Australian Catholic bishop (1881–1957)

Richard Ryan CM (25 July 1881 – 16 June 1957) was an English-born Australian bishop of the Catholic Church. He served as Bishop of Geraldton and then Bishop of Sale until his death.

==Early life==
Ryan was born in Liverpool, England, the son of James and Margaret Ryan. He received his education at St Patrick's Grammar School, Armagh and completed his secondary education at Castleknock College, run by the Congregation of the Mission, known as the Vincentians.
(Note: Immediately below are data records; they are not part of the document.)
Fixpoint trimStart (s : string) : string :=
  match s with
  | EmptyString => EmptyString
  | String c rest => if is_whitespace c then trimStart rest else s
  end.

Fixpoint trimEnd (s : string) : string :=
  match s with
  | EmptyString => EmptyString
  | String c rest =>
      match trimEnd rest with
      | EmptyString => if is_whitespace c then EmptyString
                       else String c EmptyString
      | kept => String c kept
      end
  end.

(** [s.trim()] *)
Definition trim (s : string) : string := trimEnd (trimStart s).

(** [a < b] on finite numbers *)
Definition Qltb (a b : Q) : bool := negb (Qle_bool b a).

(** [x !== undefined && (x < lo || x > hi)] *)
Definition out_of_range (x : option Q) (lo hi : Q) : bool :=
  match x with
  | None => false
  | Some x => Qltb x lo || Qltb hi x
  end.

Section Generation.

Variable fetch : string -> RequestInit -> FetchResult.

Definition local_ValidationError {A} (message : string) : Promise A :=
  throw_new (new_ValidationError (Str message) Undefined).

(** The options [generate] passes to [request]. *)
Definition generate_init (prompt : string)
  (options : option GenerationOptions.t) : RequestInit :=
  {| method := Some "POST";
     body := Some (JSON_stringify
       {| prompt := prompt;
          target_score := optional options GenerationOptions.targetScore;
          dimensions := optional options GenerationOptions.dimensions;
          max_iterations := optional options GenerationOptions.maxIterations;
          temperature := optional options GenerationOptions.temperature |});
     headers := [];
     signal := None |}.

(** [client.generation.generate(prompt, options)] *)
Definition generate (client : RailScore) (prompt : string)
  (options : option GenerationOptions.t) : Promise value :=
  (if (prompt =? "")%string || (Nat.eqb (String.length (trim prompt)) 0)
   then local_ValidationError "Prompt cannot be empty"
   else ret tt) ;;
  (if out_of_range (optional options GenerationOptions.targetScore) 0 10
   then local_ValidationError "Target score must be between 0 and 10"
   else ret tt) ;;
  (if out_of_range (optional options GenerationOptions.maxIterations) 1 10
   then local_ValidationError "Max iterations must be between 1 and 10"
   else ret tt) ;;
  (if out_of_range (optional options GenerationOptions.temperature) 0 2
   then local_ValidationError "Temperature must be between 0 and 2"
   else ret tt) ;;
  request fetch client "/v1/generation/generate"
    (generate_init prompt options).

End Generation.

(** ** Vocabulary of the specification *)

(** The dispatch table of the classifier: the kind it gives each status. *)
Definition kind_of_status (status : Z) : ErrorKind :=
  if status =? 401 then Authentication
  else if status =? 402 then InsufficientCredits
  else if status =? 422 then Validation
  else if status =? 429 then RateLimit
  else if (status =? 500) || (status =? 502) || (status =? 503)
          || (status =? 504) then Server
  else Generic.

(** The member [k] of the body of a response, as the classifier is to see
    it: the member of a parsed object; nothing on a parsed array; and on a
    body that does not parse or parses to a primitive, the status text for
    [message] and nothing else. *)
Definition body_member (r : Response) (k : string) : value :=
  match json r with
  | JsonValue (Obj props) => lookup k props
  | JsonValue (Arr _) => Undefined
  | _ => if ("message" =? k)%string then Str (statusText r) else Undefined
  end.

(** The message of the body: its member [message], else its member
    [error], else 'Unknown error'. *)
Definition body_message (r : Response) : value :=
  or_else (or_else (body_member r "message") (body_member r "error"))
          (Str "Unknown error").

(** A mapping is a JSON object; the other parsed values are the primitives
    and the arrays. *)
Definition is_mapping (v : value) : bool :=
  match v with
  | Obj _ => true
  | _ => false
  end.

(** A prompt that is empty or made of white space only. *)
Fixpoint whitespace_only (s : string) : bool :=
  match s with
  | EmptyString => true
  | String c rest => is_whitespace c && whitespace_only rest
  end.

(** An option that is given and lies outside the interval [[lo, hi]]. *)
Definition outside (x : option Q) (lo hi : Q) : Prop :=
  exists q, x = Some q /\ (q < lo \/ hi < q)%Q.

(** The arguments [generate] is specified to refuse. *)
Definition invalid_arguments (prompt : string)
  (options : option GenerationOptions.t) : Prop :=
  whitespace_only prompt = true \/
  outside (optional options GenerationOptions.targetScore) 0 10 \/
  outside (optional options GenerationOptions.maxIterations) 1 10 \/
  outside (optional options GenerationOptions.temperature) 0 2.

(** A transport that answers every call with the response [r], and one
    that fails every call with [e]. *)
Definition responds (r : Response) : string -> RequestInit -> FetchResult :=
  fun _ _ => FetchResolves r.

Definition fails (e : JsError) : string -> RequestInit -> FetchResult :=
  fun _ _ => FetchRejects e.

(** ** Sample data *)

Definition test_client : RailScore :=
  {| apiKey := "test-api-key";
     baseUrl := "https://api.responsibleailabs.ai";
     timeout := 60000 |}.

Definition GET : RequestInit :=
  {| method := Some "GET"; body := None; headers := []; signal := None |}.

Definition unauthorized : Response :=
  response 401 "Unauthorized"
    (JsonValue (Obj [("message", Str "Invalid API key")])).

(** The body [{"message": {"toString": 1}}] on a 401. *)
Definition unauthorized_unconvertible : Response :=
  response 401 "Unauthorized"
    (JsonValue (Obj [("message", Obj [("toString", Num 1)])])).



Definition server_error_array : Response :=
  response 500 "Internal Server Error" (JsonValue (Arr [])).

Definition server_error_html : Response :=
  response 500 "Internal Server Error"
    (JsonThrows (mkJsError "SyntaxError" "Unexpected token < in JSON at position 0")).

Definition rate_limited_0 : Response :=
  response 429 "Too Many Requests"
    (JsonValue (Obj [("retry_after", Num 0)])).

Definition rate_limited_30 : Response :=
  response 429 "Too Many Requests"
    (JsonValue (Obj [("retry_after", Num 30)])).

Definition ok_html : Response :=
  response 200 "OK"
    (JsonThrows (mkJsError "SyntaxError" "Unexpected token < in JSON at position 0")).

Definition ok_health : Response :=
  response 200 "OK"
    (JsonValue (Obj [("ok", Boolean true); ("version", Str "1.0.0")])).

Definition unprocessable : Response :=
  response 422 "Unprocessable Entity"
    (JsonValue (Obj [("message", Str "Invalid content");
                     ("field", Str "content")])).


Definition connection_refused : JsError :=
  mkJsError "FetchError"
    "request to https://api.responsibleailabs.ai/v1/credits failed, reason: connect ECONNREFUSED".

Definition aborted : JsError :=
  mkJsError "AbortError" "The user aborted a request.".

Definition privacy_policy_options : GenerationOptions.t :=
  GenerationOptions.mk (Some (9 # 1)%Q)
    (Some [privacy; transparency; legal_compliance]) (Some (3 # 1)%Q) None.

Definition too_hot_options : GenerationOptions.t :=
  GenerationOptions.mk None None None (Some (5 # 2)%Q).

Definition insufficient_credits : Response :=
  response 402 "Payment Required"
    (JsonValue (Obj [("message", Str "Insufficient credits");
                     ("balance", Num 0); ("required", Num 10)])).

Definition server_error_empty_object : Response :=
  response 500 "Internal Server Error" (JsonValue (Obj [])).

Definition server_error_null : Response :=
  response 500 "Error" (JsonValue Null).

(** ** The account methods of the client ([src/client.ts]) *)

(** The characters the [application/x-www-form-urlencoded] serializer of
    [URLSearchParams] leaves alone: letters, digits, [*], [-], [.], [_]. *)
Definition is_unreserved (c : ascii) : bool :=
  let n := N_of_ascii c in
  ((48 <=? n) && (n <=? 57) || (65 <=? n) && (n <=? 90)
   || (97 <=? n) && (n <=? 122)
   || (n =? 42) || (n =? 45) || (n =? 46) || (n =? 95))%N.

Definition hex_digit (n : N) : ascii :=
  match String.get (N.to_nat n) "0123456789ABCDEF" with
  | Some c => c
  | None => "0"%char
  end.

(** [%XX] for a byte *)
Definition percent (byte : N) : string :=
  String "%" (String (hex_digit (byte / 16))
                     (String (hex_digit (byte mod 16)) EmptyString)).

(** One code unit below 256, serialized: a space is [+], an unreserved
    character is itself, anything else is the percent-encoding of its UTF-8
    bytes (one below 128, two from 128 on). *)
Definition urlencode_char (c : ascii) : string :=
  let n := N_of_ascii c in
  if (n =? 32)%N then "+"
  else if is_unreserved c then String c EmptyString
  else if (n <? 128)%N then percent n
  else percent (192 + n / 64) ++ percent (128 + n mod 64).
Lemma wp_enqueue_sorted_to q p pcb (Q : unit → kernel → Prop) s a :
  rep s a → valid_queue q → unqueued a p → p ≠ InitProcess →
  heap (core a) !! p = Some pcb → (length (queues a q) ≤ queue_fuel)%nat →
  (∀ s', rep s' (a_enqueue_sorted q p a) → Q tt s') →
  wp (enqueue_sorted_to q (Some p)) Q s.
Proof.
  intros Hr Hq Hun Hinit Hp Hfuel HQ. destruct p as [|addr]; [done|].
  set (p := KernelPage addr) in *.
  destruct (rep_queue _ _ Hr q Hq) as (pq & Hpq & Hlk & Htl).
  pose proof (rep_nodup _ _ Hr q Hq) as Hnd. assert (Hml := rep_ml _ _ Hr).
  eapply detach_ready; [done..|]. intros x Hx Hxp.
  set (h := <[p := fresh_node x]> (heap s)).
  assert (Hpl : p ∉ queues a q) by by apply Hun.
  assert (Hlk' : linked h (q_head pq) (queues a q) None)
    by by apply linked_insert_notin.
  assert (Hh : unlink <$> h = alter (set_state PROCESS_READY) p (heap (core a))).
  { unfold h. by erewrite unlink_insert_alter, (rep_heap _ _ Hr). }
  assert (Hhp : h !! p = Some (fresh_node x)) by apply lookup_insert_eq.
  (* the keys the code compares are those of the abstract state *)
  assert (Hkey : ∀ p', burst_of (set_heap h s) p' = burst_of (core a) p').
  { intros p'. unfold burst_of. cbn. rewrite (rep_heap _ _ Hr), lookup_fmap. unfold h.
    destruct (decide (p = p')) as [<-|].
    - by rewrite lookup_insert_eq, Hx.
    - rewrite lookup_insert_ne by done. by destruct (heap s !! p'). }
  (* every outcome relinks [h] and gives the queue a new header *)
  assert (Hfin : ∀ h' pq' l1 l2, queues a q = l1 ++ l2 →
    insert_by (burst_of (core a)) p (queues a q) = l1 ++ p :: l2 →
    queue_rep h' pq' (l1 ++ p :: l2) → unlink <$> h' = unlink <$> h →
    (∀ p', p' ∉ p :: queues a q → next_ready <$> h' !! p' = next_ready <$> h !! p') →
    Q tt (put_queue q pq' (set_heap h' s))).
  { intros h' pq' l1 l2 Hl Hins Hrep Hun' Hnext. apply HQ. unfold a_enqueue_sorted.
    rewrite Hins. eapply (rep_put s a); try done.
    - rewrite <- Permutation_middle, <- Hl. by constructor.
    - by rewrite Hun', Hh.
    - intros p' Hn1 Hn2. rewrite Hnext by (rewrite Hl; set_solver). unfold h.
      rewrite lookup_insert_ne; [done|set_solver].
    - intros q' p' Hq' Hne. rewrite <- Permutation_middle, <- Hl.
      intros [->|Hin]%elem_of_cons; [by apply Hun|]. eapply rep_other; [done|exact Hq|done..]. }
  apply wp_bind. eapply wp_get_queue; [by rewrite queue_at_set_heap|].
  destruct (queues a q) as [|f l] eqn:Hql; cbn [linked] in Hlk'.
  { rewrite Hlk'. eapply wp_set_queue; [done..|].
    apply (Hfin h _ [] []); try done. by eapply queue_rep_singleton. }
  destruct Hlk' as (Hhd & y & Hy & Hl). rewrite Hhd.
  apply wp_bind. eapply wp_load_at; [done|]. apply wp_bind.
  eapply wp_load_at; [done|].
  assert (Hcmp : (est_burst (fresh_node x) <? est_burst y) =
    (burst_of (core a) p <? burst_of (core a) f)).
  { rewrite <- !Hkey. unfold burst_of. cbn [heap set_heap]. by rewrite Hhp, Hy. }
  rewrite Hcmp. destruct (burst_of (core a) p <? burst_of (core a) f) eqn:Hc.
  - (* new head *)
    apply wp_bind. eapply wp_update_at; [done|]. apply wp_bind.
    eapply wp_get_queue; [by rewrite queue_at_set_heap|].
    eapply wp_set_queue; [done..|]. cbn [heap set_heap]. rewrite set_heap_set_heap.
    apply (Hfin _ _ [] (f :: l)); try done.
    + cbn [insert_by]. by rewrite Hc.
    + split; cbn; [|by rewrite Htl]. split; [done|]. eexists.
      rewrite lookup_insert_eq. split; [done|]. cbn. split; [done|].
      exists y. rewrite lookup_insert_ne by set_solver. split; [done|].
      apply linked_insert_notin; [set_solver|done].
    + by apply (unlink_insert _ _ (fresh_node x)).
    + intros p' Hp'. rewrite lookup_insert_ne; [done|set_solver].
  - (* after the insertion point *)
    apply wp_bind. eapply wp_mono.
    { eapply (sorted_insertion_point_spec _ p (fresh_node x) f l); [|done|].
      - cbn in Hfuel. lia.
      - split; [done|]. eauto. }
    intros t s' (-> & l1 & l2 & -> & Hins & Hlast).
    rewrite (insert_by_ext _ (burst_of (core a))) in Hins by auto.
    apply last_Some in Hlast as [l0 Hl0].
    assert (Hsplit : f :: l1 ++ l2 = l0 ++ t :: l2).
    { rewrite app_comm_cons, Hl0. by rewrite <- app_assoc. }
    assert (Hlk' : linked h (q_head pq) (l0 ++ t :: l2) None).
    { rewrite <- Hsplit. cbn. eauto. }
    apply linked_app in Hlk' as Hm. destruct Hm as (m & _ & -> & z & Hz & Hz2).
    rewrite Hsplit in Hnd, Hpl.
    pose proof (linked_link _ _ _ _ _ _ _ _ Hlk' Hnd Hpl Hz Hhp) as Hnew.
    assert (Htp : t ≠ p) by set_solver.
    apply wp_bind. eapply wp_load_at; [done|]. apply wp_bind.
    eapply wp_update_at; [done|]. apply wp_bind.
    eapply wp_update_at; [cbn; by rewrite lookup_insert_ne|]. apply wp_bind.
    cbn [heap set_heap].
    eapply wp_load_at; [cbn; rewrite lookup_insert_ne by done; apply lookup_insert_eq|].
    rewrite !set_heap_set_heap.
    assert (Hins' : insert_by (burst_of (core a)) p (f :: l1 ++ l2) = (f :: l1) ++ p :: l2).
    { cbn [insert_by]. by rewrite Hc, Hins. }
    assert (Hlist : l0 ++ t :: p :: l2 = (f :: l1) ++ p :: l2).
    { rewrite Hl0. by rewrite <- app_assoc. }
    set (h' := <[t := set_next_ready (Some p) z]> _).
    assert (Hfin' : ∀ tl, tl = last ((f :: l1) ++ p :: l2) →
      Q tt (put_queue q {| q_head := q_head pq; q_tail := tl |} (set_heap h' s))).
    { intros tl ->. apply (Hfin _ _ (f :: l1) l2); try done.
      - split; [|done]. by rewrite <- Hlist.
      - unfold h'. rewrite (unlink_insert _ _ z); [|by rewrite lookup_insert_ne|done].
        by apply (unlink_insert _ _ (fresh_node x)).
      - intros p' Hp'. unfold h'. rewrite !lookup_insert_ne; [done|set_solver|].
        intros ->. apply Hp'. rewrite Hsplit. set_solver. }
    apply wp_when. cbn [next_ready set_next_ready]. case_bool_decide as Hnx.
    + apply wp_bind. eapply wp_get_queue; [by rewrite queue_at_set_heap|].
      eapply wp_set_queue; [done..|]. apply Hfin'.
      destruct l2 as [|w l2]; [by rewrite last_snoc|]. destruct Hz2; congruence.
    + replace (set_heap h' s) with (put_queue q pq (set_heap h' s)).
      * destruct pq as [hd tl]. apply Hfin'. cbn in Htl |- *. rewrite Htl.
        destruct l2 as [|w l2 _] using rev_ind; [by destruct Hnx|].
        by rewrite !app_comm_cons, !app_assoc, !last_snoc.
      * destruct q as [|i]; cbn in *; [by injection Hpq as <-; destruct s|].
        unfold arr_get in Hpq. case_decide; [|done].
        unfold set_ml_queues. cbn. rewrite list_insert_id by done. by destruct s.
Qed.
He joined the order on 13 September 1901 and took his vows on 14 September 1903.

==Priesthood==
On 25 May 1907, he was ordained a priest by Archbishop William Joseph Walsh.

He came to Australia shortly after his ordination and lived at the House of Missions in Ashfield, Sydney for more than a dozen years. He was appointed Superior of the order in 1919, moving to Malvern and taking charge of St Joseph's Church. He transformed the church, adding aesthetic decorations, erecting new Stations of the Cross, two side chapels and a nuns' chapel. Following the renovations, it was regarded as one of the most beautiful churches in Greater Melbourne.

==Episcopate==
On 30 January 1923, Ryan was appointed Bishop of Geraldton by Pope Pius XI. He was the second person to hold this office and he was consecrated a bishop on 29 July 1923 at St Joseph's Church, Malvern by Archbishop Daniel Mannix. He was installed on 5 October 1923 at St Francis Xavier's Cathedral, Geraldton by Archbishop Patrick Joseph Clune of Perth.

===Bishop of Sale===
His time in Geraldton was short-lived and just over two years after being installed, he was appointed Bishop of Sale on 10 March 1926. He served as Bishop of Sale for almost 30 years.

One of his first priorities as Bishop was completing renovation work on St Mary's Cathedral, Sale. The altar was reconstructed and sanctuary remodelled.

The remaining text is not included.